I don't know if I explained this very well.

How the substation is grounded is not relevant; what we care about here is how/if the SDS where the feeder is supplied from is grounded. I’m still not understanding what you mean by parallel paths and why you think the water would have stray currents.
 

oldsparky52

Senior Member
How the substation is grounded is not relevant; what we care about here is how/if the SDS where the feeder is supplied from is grounded. I’m still not understanding what you mean by parallel paths and why you think the water would have stray currents.

Since the PoCo grounds their distribution system neutral all along the distribution system, the earth (and the river) are parallel paths back to the source, always. The low impedance connection of the neutral conductor (and the difficulty in getting a really low impedance connection to earth) keeps nearly all of the neutral current on the neutral conductor. Getting a low impedance connection at the river is much easier than to earth. The hard wired ground connection back to the PoCo distribution system makes a earthing connection to the river a much easier path for parallel current.

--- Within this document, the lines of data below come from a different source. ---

Definition allocproc : P (option nat) :=
  acquire_pt;;
  u ← gets find_unused;
  match u with
  | None => release_pt;; mret None
  | Some i =>
      pid ← gets nextpid;
      if pid =? INT_MAX then undef "signed overflow" else
      modify (set_nextpid (pid + 1));;
      upd i (alloc_fields pid);;
      modify (λ s, set_pcount (pcount s + 1) s);;
      release_pt;;
      k ← kvm kalloc;
      upd i (set_p_kstack k);;
      if k =? 0 then upd i (set_p_state UNUSED);; mret None else
      let sp := k + KSTACKSIZE - sizeof_trapframe in
      upd i (set_p_tf sp);;
      kvm (store (sp - 4) trapret);;
      let sp := sp - 4 - sizeof_context in
      upd i (set_p_context sp);;
      kvm (upd_km (λ m, mem_fill m sp 0 sizeof_context));;
      kvm (store (sp + cx_eip) forkret_addr);;
      mret (Some i)
  end.

(** A ushort of a trap frame. *)
Definition store16 (a v : Z) : M kst unit := upd_km (λ m, stbytes m a (le16 v)).

Definition slash : list Z := [47].
(** "initcode" *)
Definition initcode_name : list Z := [105; 110; 105; 116; 99; 111; 100; 101].

(** safestrcpy(name, s, sizeof(name)) *)
Definition name_of (s : list Z) : list Z := take 15 s.

(** kvmalloc of vm.c *)
Definition kvmalloc : P unit :=
  pgdir ← kvm (setupkvm kend kdata);
  modify (set_kpgdir pgdir);;
  switchkvm.

Definition userinit : P unit :=
  u ← allocproc;
  modify (set_initproc u);;
  match u with
  | None => undef "null pointer"
  | Some i =>
      pgdir ← kvm (setupkvm kend kdata);
      upd i (set_p_pgdir pgdir);;
      if pgdir =? 0 then panic "userinit: out of memory?" else
      kvm (inituvm pgdir initcode);;
      upd i (set_p_sz PGSIZE);;
      p ← proc_of i;
      let tf := p_tf p in
      kvm (upd_km (λ m, mem_fill m tf 0 sizeof_trapframe));;
      kvm (store16 (tf + tf_cs) USER_CS);;
      kvm (store16 (tf + tf_ds) USER_DS);;
      kvm (store16 (tf + tf_es) USER_DS);;
      kvm (store16 (tf + tf_ss) USER_DS);;
      kvm (store (tf + tf_eflags) FL_IF);;
      kvm (store (tf + tf_esp) PGSIZE);;
      kvm (store (tf + tf_eip) 0);;
      upd i (set_p_name (name_of initcode_name));;
      c ← fsys (namei slash);
      upd i (set_p_cwd c);;
      acquire_pt;;
      upd i (set_p_state RUNNABLE);;
      release_pt
  end.

Definition growproc (me : nat) (n : Z) : P Z :=
  p ← proc_of me;
  let sz := p_sz p in
  let finish sz := upd me (set_p_sz sz);; switchuvm me;; mret 0 in
  if 0 <? n then
    sz ← kvm (allocuvm kend (p_pgdir p) sz (u32 (sz + n)));
    if sz =? 0 then mret (-1) else finish sz
  else if n <? 0 then
    sz ← kvm (deallocuvm kend (p_pgdir p) sz (u32 (sz + n)));
    if sz =? 0 then mret (-1) else finish sz
  else finish sz.

(** ** fork *)

(** *np->tf = *p->tf *)
Definition copy_tf (np p : nat) : P unit :=
  q ← proc_of np; r ← proc_of p;
  kvm (upd_km (λ m, mem_copy m (p_tf q) (p_tf r) sizeof_trapframe)).

(** for(i = 0; i < NOFILE; i++) if(p->ofile[i]) np->ofile[i] = filedup(p->ofile[i]); *)
Definition dup_files (np p : nat) : P unit :=
  foreach (seq 0 NOFILE) (λ i,
    q ← proc_of p;
    match p_ofile q !! i with
    | Some (Some f) => f' ← fsys (filedup f); upd np (λ r, set_p_ofile (<[i := Some f']> (p_ofile r)) r)
    | _ => mret tt
    end).

(** np->cwd = idup(p->cwd) *)
Definition dup_cwd (np p : nat) : P unit :=
  q ← proc_of p;
  match p_cwd q with
  | None => undef "null pointer"
  | Some c => c' ← fsys (idup c); upd np (set_p_cwd (Some c'))
  end.

(** From the copy of the memory to the name: the same lines in fork and
    create_thread. *)
Definition copy_process (np p : nat) : P unit :=
  q ← proc_of p;
  upd np (λ r, set_p_parent (Some p) (set_p_sz (p_sz q) r));;
  copy_tf np p;;
  r ← proc_of np;
  kvm (store (p_tf r + tf_eax) 0);;
  dup_files np p;;
  dup_cwd np p;;
  q ← proc_of p;
  upd np (set_p_name (name_of (p_name q))).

It makes sense in my head. :(
 

xptpcrewx

Power System Engineer
Location
Las Vegas, Nevada, USA
Occupation
Licensed Electrical Engineer, Licensed Electrical Contractor, Certified Master Electrician
Since the PoCo grounds their distribution system neutral all along the distribution system, the earth (and the river) are parallel paths back to the source, always.

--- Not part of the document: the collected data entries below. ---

(** ** Definitions *)

(** The slot after allocproc with the kernel stack [k]. *)
Definition new_proc (k pid : Z) (p : proc) : proc :=
  set_p_context (k + KSTACKSIZE - sizeof_trapframe - 4 - sizeof_context)
    (set_p_tf (k + KSTACKSIZE - sizeof_trapframe) (set_p_kstack k (alloc_fields pid p))).

(** The kernel stack allocproc builds: trapret above a context that starts at
    forkret. *)
Definition stack_frame (k trapret forkret_addr : Z) (m : kst) : kst :=
  let sp := k + KSTACKSIZE - sizeof_trapframe - 4 in
  let cx := sp - sizeof_context in
  set_km (st32 (mem_fill (st32 (km m) sp trapret) cx 0 sizeof_context) (cx + cx_eip) forkret_addr) m.

(** The files of the child: those of the parent where it has one, and what was
    in the slot elsewhere. *)
Fixpoint merge_files (i : nat) (fs o : list (option nat)) : list (option nat) :=
  match fs with
  | [] => o
  | a :: fs => merge_files (S i) fs (match a with Some f => <[i := Some f]> o | None => o end)
  end.

Definition fork_child (me : nat) (k pid pgdir : Z) (p old : proc) : proc :=
  set_p_state RUNNABLE (set_p_name (name_of (p_name p)) (set_p_cwd (p_cwd p)
    (set_p_ofile (merge_files 0 (p_ofile p) (p_ofile old))
      (set_p_parent (Some me) (set_p_sz (p_sz p) (set_p_pgdir pgdir (new_proc k pid old))))))).

(** *np->tf = *p->tf; np->tf->eax = 0 *)
Definition child_frame (tf ptf : Z) (m : kst) : kst :=
  set_km (st32 (mem_copy (km m) tf ptf sizeof_trapframe) (tf + tf_eax) 0) m.

(** filedup of every open file. *)
Definition dup_all {W} `{FileOps W} (fs : list (option nat)) : M (kst * W) unit :=
  foreach fs (λ a, match a with Some f => filedup f;; mret tt | None => mret tt end).

Section life.
Context {W : Type} `{FL : FileLaws W}.
#[local] Notation P := (M (pst W)).
Context (kend kdata trapret forkret_addr : Z).

Record fview (s : pst W) (np : nat) (pid : Z) (x : proc) (m : kst) (w : W) (lk : bool) (t : pst W) : Prop := {
  fv_procs : procs t = <[np := x]> (procs s);
  fv_mem : kmst t = m;
  fv_files : files t = w;
  fv_lock : pt_lock t = lk;
  fv_cli : c_ncli (ucpu t) = c_ncli (ucpu s) + (if lk then 1 else 0);
  fv_if : lk = true → c_if (ucpu t) = false;
  fv_init : initproc t = initproc s;
  fv_pid : nextpid t = pid
}.

Lemma fv_at s np pid x m w lk t : (np < length (procs s))%nat → fview s np pid x m w lk t →
  proc_at t np = x.
Proof. intros Hn Hv. unfold proc_at. rewrite (fv_procs _ _ _ _ _ _ _ _ Hv), list_lookup_insert_eq by done. done. Qed.

Lemma fv_other s np pid x m w lk t j : j ≠ np → fview s np pid x m w lk t → proc_at t j = proc_at s j.
Proof. intros Hn Hv. unfold proc_at. by rewrite (fv_procs _ _ _ _ _ _ _ _ Hv), list_lookup_insert_ne. Qed.

Lemma alter_insert_same {A} (f : A → A) (l : list A) i x : alter f i (<[i := x]> l) = <[i := f x]> l.
Proof.
  apply list_eq. intros j. destruct (decide (i = j)) as [<-|].
  - rewrite list_lookup_alter_eq. destruct (decide (i < length l)%nat).
    + by rewrite !list_lookup_insert_eq.
    + by rewrite !lookup_ge_None_2 by (rewrite length_insert; lia).
  - by rewrite list_lookup_alter_ne, !list_lookup_insert_ne.
Qed.

Lemma fv_upd s np pid x m w lk f (Q : unit → pst W → Prop) t : fview s np pid x m w lk t →
  (∀ t', fview s np pid (f x) m w lk t' → Q tt t') → wp (upd np f) Q t.
Proof.
  intros [] HQ. apply wp_modify, HQ. split; try done. simpl. rewrite fv_procs0. apply alter_insert_same.
Qed.

Lemma fv_kvm s np pid x m w lk {A} (k : M kst A) a m' (Q : A → pst W → Prop) t :
  fview s np pid x m w lk t → k m = Ok a m' →
  (∀ t', fview s np pid x m' w lk t' → Q a t') → wp (kvm k) Q t.
Proof. intros [] Hk HQ. apply zoom_wp. rewrite fv_mem0. unfold wp. rewrite Hk. by apply HQ. Qed.

Lemma fv_fsys s np pid x w lk {A} (k : M (kst * W) A) a w' (Q : A → pst W → Prop) t :
  fview s np pid x (fst w) (snd w) lk t → k w = Ok a w' →
  (∀ t', fview s np pid x (fst w') (snd w') lk t' → Q a t') → wp (fsys k) Q t.
Proof.
  intros [] Hk HQ. apply zoom_wp. rewrite fv_mem0, fv_files0, <- surjective_pairing. unfold wp. rewrite Hk.
  by apply HQ.
Qed.

Lemma fv_acquire s np pid x m w (Q : unit → pst W → Prop) t : fview s np pid x m w false t →
  (∀ t', fview s np pid x m w true t' → Q tt t') → wp acquire_pt Q t.
Proof.
  intros [] HQ. unfold acquire_pt, pushcli, upd_cpu. wp_steps. simpl. rewrite fv_lock0. wp_steps.
  apply HQ. split; simpl; try done. lia.
Qed.

Lemma fv_release s np pid x m w (Q : unit → pst W → Prop) t : 0 ≤ c_ncli (ucpu s) →
  fview s np pid x m w true t → (∀ t', fview s np pid x m w false t' → Q tt t') → wp release_pt Q t.
Proof.
  intros Hc [] HQ. unfold release_pt, popcli, upd_cpu. wp_steps. rewrite fv_lock0. wp_steps. simpl.
  rewrite fv_if0 by done. rewrite (proj2 (Z.ltb_ge _ _)) by lia. wp_steps.
  apply HQ. split; simpl; try done. lia.
Qed.

(** allocproc in a table with a free slot; [k] is 0 if memory is exhausted. *)
Lemma wp_allocproc s np k m1 (Q : option nat → pst W → Prop) : length (procs s) = NPROC →
  pt_lock s = false → 0 ≤ c_ncli (ucpu s) → find_unused s = Some np → nextpid s ≠ INT_MAX →
  kalloc (kmst s) = Ok k m1 →
  (∀ t, k = 0 →
        fview s np (nextpid s + 1)
          (set_p_state UNUSED (set_p_kstack 0 (alloc_fields (nextpid s) (proc_at s np)))) m1 (files s)
          false t → Q None t) →
  (∀ t, k ≠ 0 → fview s np (nextpid s + 1) (new_proc k (nextpid s) (proc_at s np))
          (stack_frame k trapret forkret_addr m1) (files s) false t → Q (Some np) t) →
  wp (allocproc trapret forkret_addr) Q s.
Proof.
  intros Hlen Hlk Hcli Hf Hpid Hk Hfail HQ. pose proof (find_unused_spec s np Hf) as [Hnp _].
  unfold allocproc. wp_step.
  eapply (fv_acquire s np (nextpid s) (proc_at s np) (kmst s) (files s)).
  { split; try done; [|lia]. symmetry. apply list_insert_id. by apply lookup_proc_at. }
  intros t Ht. wp_steps. replace (find_unused t) with (Some np).
  2: { rewrite <- Hf. unfold find_unused, proc_at. rewrite (fv_procs _ _ _ _ _ _ _ _ Ht).
       rewrite list_insert_id; [done|]. by apply lookup_proc_at. }
  wp_steps. rewrite (fv_pid _ _ _ _ _ _ _ _ Ht). rewrite (proj2 (Z.eqb_neq _ _)) by done. wp_steps.
  assert (fview s np (nextpid s + 1) (proc_at s np) (kmst s) (files s) true
            (set_nextpid (nextpid s + 1) t)) as Ht' by (destruct Ht; by split).
  clear Ht. eapply fv_upd; [done|]. intros t1 H1. wp_steps.
  assert (fview s np (nextpid s + 1) (alloc_fields (nextpid s) (proc_at s np)) (kmst s) (files s) true
            (set_pcount (pcount t1 + 1) t1)) as H2 by (destruct H1; by split).
  eapply fv_release; [done | done |]. intros t2 H3. wp_steps.
  eapply fv_kvm; [done | done |]. intros t3 H4. wp_steps.
  eapply fv_upd; [done|]. intros t4 H5. destruct (Z.eqb_spec k 0) as [->|Hk0].
  { wp_steps. eapply fv_upd; [done|]. intros t5 H6. wp_steps. by apply Hfail. }
  wp_steps. eapply fv_upd; [done|]. intros t5 H6. wp_steps. eapply fv_kvm; [done | done |]. intros t6 H7. wp_steps.
  eapply fv_upd; [done|]. intros t7 H8. wp_steps. eapply fv_kvm; [done | done |]. intros t8 H9. wp_steps.
  eapply fv_kvm; [done | done |]. intros t9 H10. wp_steps. by apply HQ.
Qed.

Lemma dup_one (f : nat) (w : kst * W) u w' : (filedup f;; mret tt) w = Ok u w' → filedup f w = Ok f w'.
Proof.
  intros Hd. apply bind_inv in Hd as (f' & w1 & Hf & Hr). injection Hr as _ ->.
  by rewrite <- (filedup_same f w f' w' Hf) at 2.
Qed.

(** The loop over the files, from entry [i] on. *)
Lemma fv_dup_from s np me pid lk w' (Q : unit → pst W → Prop) (fs : list (option nat)) :
  ∀ (i : nat) x w t, me ≠ np → drop i (p_ofile (proc_at s me)) = fs →
  fview s np pid x (fst w) (snd w) lk t → dup_all fs w = Ok tt w' →
  (∀ t', fview s np pid (set_p_ofile (merge_files i fs (p_ofile x)) x) (fst w') (snd w') lk t' → Q tt t') →
  wp (foreach (seq i (length fs)) (λ i,
        q ← proc_of me;
        match p_ofile q !! i with
        | Some (Some f) => f' ← fsys (filedup f); upd np (λ r, set_p_ofile (<[i := Some f']> (p_ofile r)) r)
        | _ => mret tt
        end)) Q t.
Proof.
  induction fs as [|a fs IH]; intros i x w t Hne Hfs Hv Hd HQ; simpl.
  { injection Hd as <-. apply wp_ret, HQ. simpl. destruct x. exact Hv. }
  assert (p_ofile (proc_at s me) !! i = Some a) as Ha.
  { rewrite <- (Nat.add_0_r i), <- lookup_drop, Hfs. done. }
  assert (drop (S i) (p_ofile (proc_at s me)) = fs) as Hfs'.
  { replace (S i) with (i + 1)%nat by lia. by rewrite <- drop_drop, Hfs. }
  apply bind_inv in Hd as ([] & w1 & Hd1 & Hd2).
  wp_step. wp_step. apply wp_gets. rewrite (fv_other _ _ _ _ _ _ _ _ _ Hne Hv), Ha.
  destruct a as [f|].
  - wp_step. eapply fv_fsys; [done | by apply (dup_one _ _ _ _ Hd1) |]. intros t1 H1.
    eapply fv_upd; [done|]. intros t2 H2. by eapply IH.
  - injection Hd1 as <-. apply wp_ret. by eapply IH.
Qed.

Lemma fv_dup_files s np me pid x w lk w' (Q : unit → pst W → Prop) t : me ≠ np →
  length (p_ofile (proc_at s me)) = NOFILE → fview s np pid x (fst w) (snd w) lk t →
  dup_all (p_ofile (proc_at s me)) w = Ok tt w' →
  (∀ t', fview s np pid (set_p_ofile (merge_files 0 (p_ofile (proc_at s me)) (p_ofile x)) x)
            (fst w') (snd w') lk t' → Q tt t') →
  wp (dup_files np me) Q t.
Proof.
  intros Hne Hlen Hv Hd HQ. unfold dup_files. rewrite <- Hlen. by eapply fv_dup_from.
Qed.

Lemma fv_dup_cwd s np me pid x w lk c w' (Q : unit → pst W → Prop) t : me ≠ np →
  p_cwd (proc_at s me) = Some c → fview s np pid x (fst w) (snd w) lk t → idup c w = Ok c w' →
  (∀ t', fview s np pid (set_p_cwd (Some c) x) (fst w') (snd w') lk t' → Q tt t') → wp (dup_cwd np me) Q t.
Proof.
  intros Hne Hc Hv Hi HQ. unfold dup_cwd. wp_step. apply wp_gets.
  rewrite (fv_other _ _ _ _ _ _ _ _ _ Hne Hv), Hc. wp_step.
  eapply fv_fsys; [done | done |]. intros t1 H1. by eapply fv_upd.
Qed.

Lemma lookup_merge fs : ∀ i o j, (i + length fs ≤ length o)%nat →
  merge_files i fs o !! j =
    match fs !! (j - i)%nat with
    | Some (Some f) => if decide (i ≤ j)%nat then Some (Some f) else o !! j
    | _ => o !! j
    end.
Proof.
  induction fs as [|a fs IH]; intros i o j Hlen; simpl in *; [done|].
  rewrite IH by (destruct a; rewrite ?length_insert; lia).
  destruct (lt_eq_lt_dec i j) as [[Hij|<-]|Hij].
  - replace (j - i)%nat with (S (j - S i)) by lia. simpl.
    destruct (fs !! (j - S i)%nat) as [[f|]|]; [by rewrite !decide_True by lia | |];
      (destruct a; [by rewrite list_lookup_insert_ne by lia | done]).
  - rewrite Nat.sub_diag. replace (i - S i)%nat with 0%nat by lia. simpl.
    destruct a as [f|]; destruct (fs !! 0%nat) as [[g|]|]; repeat case_decide; try lia;
      by rewrite ?list_lookup_insert_eq by lia.
  - replace (j - i)%nat with 0%nat by lia. replace (j - S i)%nat with 0%nat by lia. simpl.
    destruct a as [f|]; destruct (fs !! 0%nat) as [[g|]|]; repeat case_decide; try lia;
      by rewrite ?list_lookup_insert_ne by lia.
Qed.

(** The rest of fork once the memory is copied. *)
Lemma fv_copy_process s np me pid x m w lk c w1 w2 (Q : unit → pst W → Prop) t : me ≠ np →
  (np < length (procs s))%nat → length (p_ofile (proc_at s me)) = NOFILE →
  p_cwd (proc_at s me) = Some c → fview s np pid x m w lk t →
  dup_all (p_ofile (proc_at s me)) (child_frame (p_tf x) (p_tf (proc_at s me)) m, w) = Ok tt w1 →
  idup c w1 = Ok c w2 →
  (∀ t', fview s np pid
     (set_p_name (name_of (p_name (proc_at s me))) (set_p_cwd (Some c)
        (set_p_ofile (merge_files 0 (p_ofile (proc_at s me)) (p_ofile x))
           (set_p_parent (Some me) (set_p_sz (p_sz (proc_at s me)) x)))))
     (fst w2) (snd w2) lk t' → Q tt t') →
  wp (copy_process np me) Q t.
Proof.
  intros Hne Hnp Hlen Hc Hv Hd Hi HQ. unfold copy_process. wp_step. apply wp_gets.
  rewrite (fv_other _ _ _ _ _ _ _ _ _ Hne Hv). wp_step. eapply fv_upd; [done|]. intros t1 H1. wp_step.
  unfold copy_tf. wp_step. apply wp_gets. wp_step. apply wp_gets.
  rewrite (fv_at _ _ _ _ _ _ _ _ Hnp H1), (fv_other _ _ _ _ _ _ _ _ _ Hne H1).
  eapply fv_kvm; [done | reflexivity |]. intros t2 H2. wp_step. apply wp_gets.
  rewrite (fv_at _ _ _ _ _ _ _ _ Hnp H2). wp_step.
  eapply fv_kvm; [done | reflexivity |]. intros t3 H3. wp_step.
  eapply (fv_dup_files s np me pid _ (child_frame (p_tf x) (p_tf (proc_at s me)) m, w));
    [done | done | done | done |]. intros t4 H4. wp_step.
  eapply fv_dup_cwd; [done | done | done | done |]. intros t5 H5. wp_step. apply wp_gets.
  rewrite (fv_other _ _ _ _ _ _ _ _ _ Hne H5). eapply fv_upd; [done|]. intros t6 H6. by apply HQ.
Qed.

I don’t believe the PoCo is doing multipoint neutral grounding on the 208Y/120-V level. I think you missed the part about the feeder being transformed to 480V.
 

oldsparky52

Senior Member
I don’t believe the PoCo is doing multipoint neutral grounding on the 208Y/120-V level. I think you missed the part about the feeder being transformed to 480V.

Maybe I'm not understanding what the PoCo does with their distribution system. I was of the understanding that they continuously earth the neutral on both the primary and secondary of all of the systems under their control. That would mean that the neutral conductor from the PoCo has a reference to all of their systems.

I came across a marina that even though the service was grounded on shore, the ground conductor at the dock had a small voltage to the waterway. Turn off the main, voltage was still there. The only way to get rid of the voltage was lift the service neutral from the meterbase.

We can ground the neutral to the waterway and get rid of the potential difference but that just raises the voltage at the water. So that current is flowing through the water to the source (the well grounded substation most likely). Let a neutral connection in the system start deteriorating and more current will flow through the waterway.

What am I misunderstanding?
 

winnie

Senior Member
Location
Springfield, MA, USA
Occupation
Electric motor research
That this isn’t a service. It’s a SDS. There is no utility involved.

Yes. But there are _two_ SDSs on opposite banks of a river.

If each is grounded, and the grounded conductor brought from each bank to the pier, then the grounded conductor would end up tying the two banks together.

As described, there are no grounded conductors and no EGCs brought with these feeders.